Lemma set_backends_agree_witness :
  ∃ n : Node unit N, Node_new sim_node_name gain_options tt = Ok n ∧
    same_params (set_all set_parameter gain_sets n).1 (set_all set_and_notify gain_sets gain_server).1 ∧
    is_ok (set_parameter 4%N (lit "bias") (Integer 0) (set_all set_parameter gain_sets n).1).2 = false ∧
    is_ok (set_and_notify 4%N (lit "bias") (Integer 0)
             (set_all set_and_notify gain_sets gain_server).1).2 = true.
Proof.
  destruct (@Node_new unit N sim_node_name gain_options tt) as [n|e] eqn:E;
    [|exfalso; revert E; vm_compute; discriminate].
  pose proof (set_backends_agree sim_node_name gain_options tt n gain_sets
    (built_declare _ _ _ built_new) eq_refl eq_refl E) as H.
  exists n. split; [done|]. cbv zeta in H. fold gain_server in H.
  destruct (set_all set_parameter gain_sets n) as [n1 rs],
    (set_all set_and_notify gain_sets gain_server) as [s1 rs'].
  destruct H as [Hst Hl].
  assert (settable n (lit "bias") (Integer 0) = false ∧
          Forall (λ x, settable n x.1.2 x.2 = true) gain_sets) as [Hb Hg].
  { revert E. vm_compute. intros [= <-]. split; [done|]. by repeat constructor. }
  destruct Hl as (_&_&Hs&Hr); [apply Hst; vm_compute; reflexivity|exact Hg|].
  specialize (Hr 4%N (lit "bias") (Integer 0) Hb). split; [exact Hs|].
  change (n1, rs).1 with n1. change (s1, rs').1 with s1. revert Hr.
  generalize (set_parameter 4%N (lit "bias") (Integer 0) n1),
    (set_and_notify 4%N (lit "bias") (Integer 0) s1).
  intros [n2 r] [s2 r'] (_&Hr&->&_). exact (conj Hr eq_refl).
Defined.

Lemma set_then_get_witness :
  let req := {| parameter := [raw_of_param {| p_name := lit "gain"; p_value := Integer 3 |}] |} in
  let '(s', resp) := handle_set_parameters (H := Server_backend 0%N) req open_server in
  successful <$> results resp = [true] ∧
  value_of_raw <$> gp_values
    (handle_get_parameters (H := Server_backend 0%N) {| gp_names := [lit "gain"; lit "x"] |} s') =
  [Integer 3; NotSet].
Proof.
  pose proof (@set_then_get (ParameterServer N) (Server_backend 0%N) (Server_backend_laws 0%N)
    {| parameter := [raw_of_param {| p_name := lit "gain"; p_value := Integer 3 |}] |}
    open_server [lit "gain"; lit "x"]) as H.
  cbv zeta. split; [vm_compute; reflexivity|].
  etransitivity; [exact (proj1 (proj2 H))|]. vm_compute. reflexivity.
Defined.

Lemma list_parameters_spec_witness :
  lit "gain" ∈ lr_names (lr_result (handle_list_parameters (H := Server_backend 0%N)
    {| prefixes := [lit "g"]; depth := 0 |}
    (fst (set_and_notify 0%N (lit "gain") (Integer 3) open_server)))).
Proof.
  apply (@list_parameters_spec (ParameterServer N) (Server_backend 0%N) (Server_backend_laws 0%N)).
  split; [vm_compute; eexists; reflexivity|]. right. exists (lit "g").
  split; [left|reflexivity].
Defined.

**Task description**
Each entry above must be retyped exactly.

**Output of the exercise**
Lemma set_backends_agree_witness :
  ∃ n : Node unit N, Node_new sim_node_name gain_options tt = Ok n ∧
    same_params (set_all set_parameter gain_sets n).1 (set_all set_and_notify gain_sets gain_server).1 ∧
    is_ok (set_parameter 4%N (lit "bias") (Integer 0) (set_all set_parameter gain_sets n).1).2 = false ∧
    is_ok (set_and_notify 4%N (lit "bias") (Integer 0)
             (set_all set_and_notify gain_sets gain_server).1).2 = true.
Proof.
  destruct (@Node_new unit N sim_node_name gain_options tt) as [n|e] eqn:E;
    [|exfalso; revert E; vm_compute; discriminate].
  pose proof (set_backends_agree sim_node_name gain_options tt n gain_sets
    (built_declare _ _ _ built_new) eq_refl eq_refl E) as H.
  exists n. split; [done|]. cbv zeta in H. fold gain_server in H.
  destruct (set_all set_parameter gain_sets n) as [n1 rs],
    (set_all set_and_notify gain_sets gain_server) as [s1 rs'].
  destruct H as [Hst Hl].
  assert (settable n (lit "bias") (Integer 0) = false ∧
          Forall (λ x, settable n x.1.2 x.2 = true) gain_sets) as [Hb Hg].
  { revert E. vm_compute. intros [= <-]. split; [done|]. by repeat constructor. }
  destruct Hl as (_&_&Hs&Hr); [apply Hst; vm_compute; reflexivity|exact Hg|].
  specialize (Hr 4%N (lit "bias") (Integer 0) Hb). split; [exact Hs|].
  change (n1, rs).1 with n1. change (s1, rs').1 with s1. revert Hr.
  generalize (set_parameter 4%N (lit "bias") (Integer 0) n1),
    (set_and_notify 4%N (lit "bias") (Integer 0) s1).
  intros [n2 r] [s2 r'] (_&Hr&->&_). exact (conj Hr eq_refl).
Defined.

Lemma set_then_get_witness :
  let req := {| parameter := [raw_of_param {| p_name := lit "gain"; p_value := Integer 3 |}] |} in
  let '(s', resp) := handle_set_parameters (H := Server_backend 0%N) req open_server in
  successful <$> results resp = [true] ∧
  value_of_raw <$> gp_values
    (handle_get_parameters (H := Server_backend 0%N) {| gp_names := [lit "gain"; lit "x"] |} s') =
  [Integer 3; NotSet].
Proof.
  pose proof (@set_then_get (ParameterServer N) (Server_backend 0%N) (Server_backend_laws 0%N)
    {| parameter := [raw_of_param {| p_name := lit "gain"; p_value := Integer 3 |}] |}
    open_server [lit "gain"; lit "x"]) as H.
  cbv zeta. split; [vm_compute; reflexivity|].
  etransitivity; [exact (proj1 (proj2 H))|]. vm_compute. reflexivity.
Defined.

Lemma list_parameters_spec_witness :
  lit "gain" ∈ lr_names (lr_result (handle_list_parameters (H := Server_backend 0%N)
    {| prefixes := [lit "g"]; depth := 0 |}
    (fst (set_and_notify 0%N (lit "gain") (Integer 3) open_server)))).
Proof.
  apply (@list_parameters_spec (ParameterServer N) (Server_backend 0%N) (Server_backend_laws 0%N)).
  split; [vm_compute; eexists; reflexivity|]. right. exists (lit "g").
  split; [left|reflexivity].
Defined.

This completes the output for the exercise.